• _TASK ITEM_
After finding the line with "access is safe" in the data below, set down exactly each line through the one with "Definition s3BucketDeploymentConstructorRule (n", inclusive, and stop there.

• _Data items_
↓
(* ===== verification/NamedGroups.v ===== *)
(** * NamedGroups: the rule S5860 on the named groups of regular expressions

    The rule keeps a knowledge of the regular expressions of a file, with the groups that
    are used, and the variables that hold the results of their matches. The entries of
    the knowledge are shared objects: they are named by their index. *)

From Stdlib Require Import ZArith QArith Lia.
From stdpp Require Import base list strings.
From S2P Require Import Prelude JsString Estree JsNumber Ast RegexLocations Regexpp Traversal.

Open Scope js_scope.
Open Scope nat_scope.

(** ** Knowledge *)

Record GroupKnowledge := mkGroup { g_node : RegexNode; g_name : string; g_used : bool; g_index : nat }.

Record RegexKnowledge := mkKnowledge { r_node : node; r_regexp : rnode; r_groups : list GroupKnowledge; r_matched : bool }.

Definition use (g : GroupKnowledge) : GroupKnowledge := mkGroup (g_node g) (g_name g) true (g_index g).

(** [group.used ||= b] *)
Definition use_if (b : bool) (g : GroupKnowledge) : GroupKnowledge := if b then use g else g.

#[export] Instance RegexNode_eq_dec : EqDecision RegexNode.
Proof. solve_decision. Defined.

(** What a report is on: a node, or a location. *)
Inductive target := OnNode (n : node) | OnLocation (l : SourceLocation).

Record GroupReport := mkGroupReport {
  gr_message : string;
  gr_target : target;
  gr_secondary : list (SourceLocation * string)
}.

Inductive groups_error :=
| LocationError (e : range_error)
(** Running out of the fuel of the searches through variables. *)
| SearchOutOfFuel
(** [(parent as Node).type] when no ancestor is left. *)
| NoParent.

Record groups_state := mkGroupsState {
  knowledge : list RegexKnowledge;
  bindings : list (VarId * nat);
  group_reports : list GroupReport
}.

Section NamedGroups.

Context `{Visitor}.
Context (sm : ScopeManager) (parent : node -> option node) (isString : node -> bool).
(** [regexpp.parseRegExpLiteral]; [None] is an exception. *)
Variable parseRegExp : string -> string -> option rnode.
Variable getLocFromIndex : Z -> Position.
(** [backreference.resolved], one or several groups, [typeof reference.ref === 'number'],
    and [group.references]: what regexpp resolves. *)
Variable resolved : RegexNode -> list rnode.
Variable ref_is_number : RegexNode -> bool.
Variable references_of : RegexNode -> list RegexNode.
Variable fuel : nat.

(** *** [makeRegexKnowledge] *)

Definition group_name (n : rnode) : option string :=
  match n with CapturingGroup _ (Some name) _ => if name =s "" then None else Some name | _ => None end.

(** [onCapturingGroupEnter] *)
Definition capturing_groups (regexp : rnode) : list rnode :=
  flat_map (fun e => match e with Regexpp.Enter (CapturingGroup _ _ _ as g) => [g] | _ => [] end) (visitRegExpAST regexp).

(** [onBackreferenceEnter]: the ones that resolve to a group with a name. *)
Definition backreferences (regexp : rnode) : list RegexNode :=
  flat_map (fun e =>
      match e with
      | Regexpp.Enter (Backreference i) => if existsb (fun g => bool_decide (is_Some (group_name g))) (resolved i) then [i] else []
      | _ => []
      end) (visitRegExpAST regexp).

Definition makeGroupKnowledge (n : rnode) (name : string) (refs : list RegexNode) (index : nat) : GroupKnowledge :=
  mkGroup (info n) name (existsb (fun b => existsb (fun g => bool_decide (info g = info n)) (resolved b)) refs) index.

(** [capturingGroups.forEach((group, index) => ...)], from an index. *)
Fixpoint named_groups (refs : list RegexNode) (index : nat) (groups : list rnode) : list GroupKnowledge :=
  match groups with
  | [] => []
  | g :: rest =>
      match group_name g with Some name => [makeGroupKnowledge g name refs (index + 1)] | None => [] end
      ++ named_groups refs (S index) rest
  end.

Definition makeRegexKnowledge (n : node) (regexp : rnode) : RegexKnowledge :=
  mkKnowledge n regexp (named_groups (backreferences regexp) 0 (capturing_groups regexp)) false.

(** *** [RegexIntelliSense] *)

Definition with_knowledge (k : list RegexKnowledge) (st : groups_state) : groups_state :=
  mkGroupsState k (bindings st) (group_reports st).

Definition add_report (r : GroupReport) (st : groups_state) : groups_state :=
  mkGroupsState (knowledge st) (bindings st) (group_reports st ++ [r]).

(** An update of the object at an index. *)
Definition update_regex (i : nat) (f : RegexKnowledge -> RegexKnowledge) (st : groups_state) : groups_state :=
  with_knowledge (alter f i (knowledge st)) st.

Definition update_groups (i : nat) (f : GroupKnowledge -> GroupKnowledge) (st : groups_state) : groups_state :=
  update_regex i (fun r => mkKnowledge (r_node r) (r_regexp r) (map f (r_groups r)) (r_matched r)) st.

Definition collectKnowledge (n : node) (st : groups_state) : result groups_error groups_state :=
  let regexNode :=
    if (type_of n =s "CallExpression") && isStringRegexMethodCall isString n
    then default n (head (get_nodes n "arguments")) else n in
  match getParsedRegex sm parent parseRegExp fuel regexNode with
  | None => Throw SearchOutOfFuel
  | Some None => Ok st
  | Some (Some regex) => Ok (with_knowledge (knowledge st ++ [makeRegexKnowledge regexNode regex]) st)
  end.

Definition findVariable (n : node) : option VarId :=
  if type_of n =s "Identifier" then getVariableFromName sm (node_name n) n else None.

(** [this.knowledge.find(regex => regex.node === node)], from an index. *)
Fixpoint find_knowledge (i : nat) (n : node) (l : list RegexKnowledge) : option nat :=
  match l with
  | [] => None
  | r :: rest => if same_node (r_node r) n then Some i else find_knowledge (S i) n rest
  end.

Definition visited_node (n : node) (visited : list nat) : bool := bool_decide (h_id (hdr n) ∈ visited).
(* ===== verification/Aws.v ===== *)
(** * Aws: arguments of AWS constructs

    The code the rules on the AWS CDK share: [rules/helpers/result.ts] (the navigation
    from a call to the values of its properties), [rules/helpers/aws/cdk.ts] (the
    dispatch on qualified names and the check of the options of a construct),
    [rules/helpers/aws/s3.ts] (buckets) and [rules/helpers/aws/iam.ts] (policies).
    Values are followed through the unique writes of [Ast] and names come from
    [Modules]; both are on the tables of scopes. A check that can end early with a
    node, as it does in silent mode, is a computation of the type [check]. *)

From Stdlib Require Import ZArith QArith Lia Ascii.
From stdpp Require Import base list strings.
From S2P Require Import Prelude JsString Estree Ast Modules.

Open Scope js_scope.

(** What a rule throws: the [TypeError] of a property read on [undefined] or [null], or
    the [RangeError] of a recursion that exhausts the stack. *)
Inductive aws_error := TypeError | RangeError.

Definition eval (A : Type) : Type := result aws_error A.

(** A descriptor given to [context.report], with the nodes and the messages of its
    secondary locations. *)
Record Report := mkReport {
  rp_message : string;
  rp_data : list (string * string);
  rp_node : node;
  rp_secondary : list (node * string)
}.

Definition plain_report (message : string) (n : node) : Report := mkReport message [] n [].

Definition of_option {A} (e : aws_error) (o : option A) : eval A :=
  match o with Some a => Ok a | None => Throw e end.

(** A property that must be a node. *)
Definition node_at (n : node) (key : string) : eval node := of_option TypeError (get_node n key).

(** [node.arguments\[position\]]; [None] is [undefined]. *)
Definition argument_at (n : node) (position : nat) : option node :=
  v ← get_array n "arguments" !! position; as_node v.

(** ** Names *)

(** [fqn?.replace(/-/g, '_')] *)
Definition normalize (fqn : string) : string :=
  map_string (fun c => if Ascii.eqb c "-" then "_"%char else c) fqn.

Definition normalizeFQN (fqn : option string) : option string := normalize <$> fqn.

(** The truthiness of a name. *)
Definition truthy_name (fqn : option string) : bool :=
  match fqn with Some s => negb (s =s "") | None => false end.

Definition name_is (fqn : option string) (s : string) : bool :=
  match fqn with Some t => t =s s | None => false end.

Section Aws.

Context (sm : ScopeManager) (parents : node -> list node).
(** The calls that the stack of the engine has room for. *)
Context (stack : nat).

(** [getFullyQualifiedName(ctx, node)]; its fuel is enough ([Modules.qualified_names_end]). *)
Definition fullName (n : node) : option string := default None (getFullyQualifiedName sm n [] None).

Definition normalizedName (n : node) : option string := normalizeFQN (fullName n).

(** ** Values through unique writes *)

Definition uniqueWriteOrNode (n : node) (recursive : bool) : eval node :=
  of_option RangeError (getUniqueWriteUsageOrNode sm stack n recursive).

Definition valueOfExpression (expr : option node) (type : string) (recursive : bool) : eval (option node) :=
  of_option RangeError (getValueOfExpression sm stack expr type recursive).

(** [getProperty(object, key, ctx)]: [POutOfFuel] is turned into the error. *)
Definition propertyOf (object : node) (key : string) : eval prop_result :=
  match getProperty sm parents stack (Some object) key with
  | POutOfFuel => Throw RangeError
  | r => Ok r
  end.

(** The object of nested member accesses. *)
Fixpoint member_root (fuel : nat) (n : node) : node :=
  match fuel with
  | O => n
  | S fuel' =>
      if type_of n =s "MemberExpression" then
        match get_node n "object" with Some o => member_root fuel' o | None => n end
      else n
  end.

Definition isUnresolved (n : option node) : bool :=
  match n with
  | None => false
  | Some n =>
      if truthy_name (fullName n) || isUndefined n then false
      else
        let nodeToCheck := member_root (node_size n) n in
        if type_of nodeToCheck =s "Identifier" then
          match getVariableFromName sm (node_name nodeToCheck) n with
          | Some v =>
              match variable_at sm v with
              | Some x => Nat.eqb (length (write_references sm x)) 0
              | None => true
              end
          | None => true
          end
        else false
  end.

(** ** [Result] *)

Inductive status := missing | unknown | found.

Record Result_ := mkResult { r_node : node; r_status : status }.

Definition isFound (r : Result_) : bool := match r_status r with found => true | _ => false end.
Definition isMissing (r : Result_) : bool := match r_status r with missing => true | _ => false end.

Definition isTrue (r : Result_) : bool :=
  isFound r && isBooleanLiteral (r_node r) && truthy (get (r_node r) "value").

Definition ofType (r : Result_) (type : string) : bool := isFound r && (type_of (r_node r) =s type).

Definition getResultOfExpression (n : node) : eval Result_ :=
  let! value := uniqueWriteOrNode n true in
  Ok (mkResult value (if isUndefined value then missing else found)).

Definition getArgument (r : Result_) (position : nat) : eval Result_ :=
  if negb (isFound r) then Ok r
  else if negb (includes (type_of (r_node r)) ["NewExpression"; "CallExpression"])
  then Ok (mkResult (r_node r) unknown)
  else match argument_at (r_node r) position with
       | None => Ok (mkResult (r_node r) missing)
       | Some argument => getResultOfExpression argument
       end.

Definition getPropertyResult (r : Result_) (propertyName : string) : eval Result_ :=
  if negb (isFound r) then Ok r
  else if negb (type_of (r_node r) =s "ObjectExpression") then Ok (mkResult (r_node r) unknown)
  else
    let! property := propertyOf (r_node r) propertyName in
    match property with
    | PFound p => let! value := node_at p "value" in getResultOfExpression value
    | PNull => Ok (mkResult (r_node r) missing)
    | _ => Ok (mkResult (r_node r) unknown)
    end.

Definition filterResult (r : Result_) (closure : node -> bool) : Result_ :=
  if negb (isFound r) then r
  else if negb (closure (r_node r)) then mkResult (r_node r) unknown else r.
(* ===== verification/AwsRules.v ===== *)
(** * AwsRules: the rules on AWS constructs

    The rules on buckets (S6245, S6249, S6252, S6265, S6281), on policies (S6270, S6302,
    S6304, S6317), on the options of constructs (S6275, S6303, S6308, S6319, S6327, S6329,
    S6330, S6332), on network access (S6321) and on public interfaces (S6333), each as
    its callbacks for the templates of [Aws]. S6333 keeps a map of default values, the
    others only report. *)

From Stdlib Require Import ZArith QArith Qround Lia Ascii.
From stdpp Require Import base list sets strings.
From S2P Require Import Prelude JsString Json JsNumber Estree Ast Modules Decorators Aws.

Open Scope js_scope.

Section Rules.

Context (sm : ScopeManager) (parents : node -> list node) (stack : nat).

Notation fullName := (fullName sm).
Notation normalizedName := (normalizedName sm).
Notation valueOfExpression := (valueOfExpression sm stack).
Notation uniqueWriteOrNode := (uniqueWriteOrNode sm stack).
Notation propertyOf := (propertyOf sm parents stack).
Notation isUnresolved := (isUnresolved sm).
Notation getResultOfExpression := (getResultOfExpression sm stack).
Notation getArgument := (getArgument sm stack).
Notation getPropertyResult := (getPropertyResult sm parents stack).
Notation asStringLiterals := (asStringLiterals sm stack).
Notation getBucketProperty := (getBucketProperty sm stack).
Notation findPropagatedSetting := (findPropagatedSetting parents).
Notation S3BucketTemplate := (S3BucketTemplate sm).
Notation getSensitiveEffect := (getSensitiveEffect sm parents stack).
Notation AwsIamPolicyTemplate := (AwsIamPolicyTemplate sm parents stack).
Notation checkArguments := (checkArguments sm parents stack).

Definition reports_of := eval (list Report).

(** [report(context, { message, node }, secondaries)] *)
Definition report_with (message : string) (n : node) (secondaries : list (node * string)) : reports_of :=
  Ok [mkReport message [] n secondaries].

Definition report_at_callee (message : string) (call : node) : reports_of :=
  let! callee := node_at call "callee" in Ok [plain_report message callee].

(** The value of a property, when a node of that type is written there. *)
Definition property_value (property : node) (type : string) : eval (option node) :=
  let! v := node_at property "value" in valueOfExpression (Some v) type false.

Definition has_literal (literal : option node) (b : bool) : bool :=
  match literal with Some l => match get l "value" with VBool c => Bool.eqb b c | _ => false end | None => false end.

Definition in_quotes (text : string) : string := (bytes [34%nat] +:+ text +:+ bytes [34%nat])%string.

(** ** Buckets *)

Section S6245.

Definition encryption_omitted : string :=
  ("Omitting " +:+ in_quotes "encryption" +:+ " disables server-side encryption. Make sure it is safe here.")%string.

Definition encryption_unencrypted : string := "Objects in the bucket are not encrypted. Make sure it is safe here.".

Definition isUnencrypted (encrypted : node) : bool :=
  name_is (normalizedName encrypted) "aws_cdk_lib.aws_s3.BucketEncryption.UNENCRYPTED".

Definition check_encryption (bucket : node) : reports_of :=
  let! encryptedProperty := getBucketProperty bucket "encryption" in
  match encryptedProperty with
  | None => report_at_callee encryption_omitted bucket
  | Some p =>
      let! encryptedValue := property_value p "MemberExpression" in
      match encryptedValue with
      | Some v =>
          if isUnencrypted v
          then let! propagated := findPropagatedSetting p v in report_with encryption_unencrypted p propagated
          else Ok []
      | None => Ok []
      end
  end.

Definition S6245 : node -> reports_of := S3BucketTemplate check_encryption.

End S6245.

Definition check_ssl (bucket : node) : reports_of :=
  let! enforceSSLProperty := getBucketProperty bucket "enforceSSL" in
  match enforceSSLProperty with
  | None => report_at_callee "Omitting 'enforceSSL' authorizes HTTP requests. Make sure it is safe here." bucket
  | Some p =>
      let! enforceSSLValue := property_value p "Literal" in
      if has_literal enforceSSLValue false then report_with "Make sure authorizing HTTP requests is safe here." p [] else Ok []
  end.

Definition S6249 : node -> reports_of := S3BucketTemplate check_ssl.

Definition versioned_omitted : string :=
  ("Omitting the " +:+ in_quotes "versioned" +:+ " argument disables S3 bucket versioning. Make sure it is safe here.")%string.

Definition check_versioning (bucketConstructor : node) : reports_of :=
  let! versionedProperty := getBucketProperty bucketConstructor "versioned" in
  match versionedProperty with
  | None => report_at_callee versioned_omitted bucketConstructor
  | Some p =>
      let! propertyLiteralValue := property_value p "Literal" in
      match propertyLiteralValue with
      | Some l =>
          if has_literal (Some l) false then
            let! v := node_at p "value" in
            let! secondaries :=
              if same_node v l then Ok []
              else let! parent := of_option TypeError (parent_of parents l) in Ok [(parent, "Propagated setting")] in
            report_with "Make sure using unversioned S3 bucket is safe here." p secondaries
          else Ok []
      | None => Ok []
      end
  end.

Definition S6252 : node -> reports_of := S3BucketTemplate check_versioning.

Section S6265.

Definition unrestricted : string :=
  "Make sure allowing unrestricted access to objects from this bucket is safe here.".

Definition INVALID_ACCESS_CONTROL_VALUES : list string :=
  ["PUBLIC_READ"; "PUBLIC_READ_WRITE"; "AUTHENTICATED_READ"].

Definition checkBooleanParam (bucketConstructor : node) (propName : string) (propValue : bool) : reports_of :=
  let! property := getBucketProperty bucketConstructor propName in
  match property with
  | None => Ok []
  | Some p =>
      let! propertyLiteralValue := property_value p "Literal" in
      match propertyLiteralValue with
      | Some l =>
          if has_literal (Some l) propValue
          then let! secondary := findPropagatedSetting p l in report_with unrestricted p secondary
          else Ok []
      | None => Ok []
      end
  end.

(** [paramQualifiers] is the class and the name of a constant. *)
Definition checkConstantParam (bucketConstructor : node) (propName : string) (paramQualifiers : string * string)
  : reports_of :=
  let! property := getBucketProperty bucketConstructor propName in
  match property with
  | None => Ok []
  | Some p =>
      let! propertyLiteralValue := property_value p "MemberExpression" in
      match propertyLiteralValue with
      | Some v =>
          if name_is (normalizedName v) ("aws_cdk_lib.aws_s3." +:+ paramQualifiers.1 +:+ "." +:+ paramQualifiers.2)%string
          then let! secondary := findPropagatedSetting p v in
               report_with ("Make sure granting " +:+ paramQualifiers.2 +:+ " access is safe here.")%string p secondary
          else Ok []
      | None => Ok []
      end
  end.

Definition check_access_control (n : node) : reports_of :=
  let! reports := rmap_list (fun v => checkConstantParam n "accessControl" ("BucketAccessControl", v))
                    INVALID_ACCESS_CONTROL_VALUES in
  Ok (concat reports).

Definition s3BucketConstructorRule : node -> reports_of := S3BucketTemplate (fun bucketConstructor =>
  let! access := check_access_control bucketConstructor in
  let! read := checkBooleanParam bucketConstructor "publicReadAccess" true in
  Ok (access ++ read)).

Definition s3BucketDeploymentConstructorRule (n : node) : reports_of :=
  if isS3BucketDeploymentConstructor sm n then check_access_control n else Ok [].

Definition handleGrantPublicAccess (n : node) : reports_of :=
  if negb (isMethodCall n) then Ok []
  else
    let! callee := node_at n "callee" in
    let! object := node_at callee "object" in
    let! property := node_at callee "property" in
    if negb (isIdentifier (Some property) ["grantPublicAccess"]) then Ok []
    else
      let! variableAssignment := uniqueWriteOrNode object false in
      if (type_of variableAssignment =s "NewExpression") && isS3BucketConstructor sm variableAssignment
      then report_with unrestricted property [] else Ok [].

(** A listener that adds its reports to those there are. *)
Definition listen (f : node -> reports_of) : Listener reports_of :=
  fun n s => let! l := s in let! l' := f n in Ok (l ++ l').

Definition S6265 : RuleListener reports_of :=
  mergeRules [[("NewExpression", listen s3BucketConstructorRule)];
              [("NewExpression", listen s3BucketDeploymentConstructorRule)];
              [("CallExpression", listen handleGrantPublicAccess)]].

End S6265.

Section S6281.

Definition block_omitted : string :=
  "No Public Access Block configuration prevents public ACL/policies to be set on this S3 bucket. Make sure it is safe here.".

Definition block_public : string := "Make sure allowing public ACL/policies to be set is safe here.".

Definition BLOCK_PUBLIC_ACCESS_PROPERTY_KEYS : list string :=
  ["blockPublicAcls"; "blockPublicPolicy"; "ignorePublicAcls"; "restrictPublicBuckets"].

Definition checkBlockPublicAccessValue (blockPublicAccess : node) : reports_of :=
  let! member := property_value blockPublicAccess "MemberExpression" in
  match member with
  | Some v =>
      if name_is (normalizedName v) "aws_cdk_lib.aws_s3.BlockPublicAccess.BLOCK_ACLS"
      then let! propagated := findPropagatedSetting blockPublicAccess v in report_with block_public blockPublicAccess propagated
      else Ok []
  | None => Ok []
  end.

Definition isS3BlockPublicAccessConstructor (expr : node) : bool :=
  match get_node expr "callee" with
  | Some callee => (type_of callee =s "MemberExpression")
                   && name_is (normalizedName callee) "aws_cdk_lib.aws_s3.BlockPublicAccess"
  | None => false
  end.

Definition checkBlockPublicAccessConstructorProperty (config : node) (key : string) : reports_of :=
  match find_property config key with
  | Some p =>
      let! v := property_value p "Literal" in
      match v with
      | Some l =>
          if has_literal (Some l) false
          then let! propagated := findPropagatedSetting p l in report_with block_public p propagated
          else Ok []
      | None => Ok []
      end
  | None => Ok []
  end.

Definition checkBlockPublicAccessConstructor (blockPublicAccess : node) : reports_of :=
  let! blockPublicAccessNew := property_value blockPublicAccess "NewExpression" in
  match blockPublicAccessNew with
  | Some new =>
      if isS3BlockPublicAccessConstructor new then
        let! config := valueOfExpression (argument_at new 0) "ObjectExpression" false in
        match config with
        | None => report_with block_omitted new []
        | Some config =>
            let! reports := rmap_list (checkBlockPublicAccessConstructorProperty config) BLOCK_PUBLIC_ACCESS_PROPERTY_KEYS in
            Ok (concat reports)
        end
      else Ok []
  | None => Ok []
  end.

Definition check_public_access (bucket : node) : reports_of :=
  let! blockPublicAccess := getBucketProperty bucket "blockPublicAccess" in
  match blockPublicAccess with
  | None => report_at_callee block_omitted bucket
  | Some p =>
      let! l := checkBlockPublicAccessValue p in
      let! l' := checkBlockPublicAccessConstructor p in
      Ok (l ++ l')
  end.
↑
• _ANSWER_
               report_with ("Make sure granting " +:+ paramQualifiers.2 +:+ " access is safe here.")%string p secondary
          else Ok []
      | None => Ok []
      end
  end.

Definition check_access_control (n : node) : reports_of :=
  let! reports := rmap_list (fun v => checkConstantParam n "accessControl" ("BucketAccessControl", v))
                    INVALID_ACCESS_CONTROL_VALUES in
  Ok (concat reports).

Definition s3BucketConstructorRule : node -> reports_of := S3BucketTemplate (fun bucketConstructor =>
  let! access := check_access_control bucketConstructor in
  let! read := checkBooleanParam bucketConstructor "publicReadAccess" true in
  Ok (access ++ read)).

Definition s3BucketDeploymentConstructorRule (n : node) : reports_of :=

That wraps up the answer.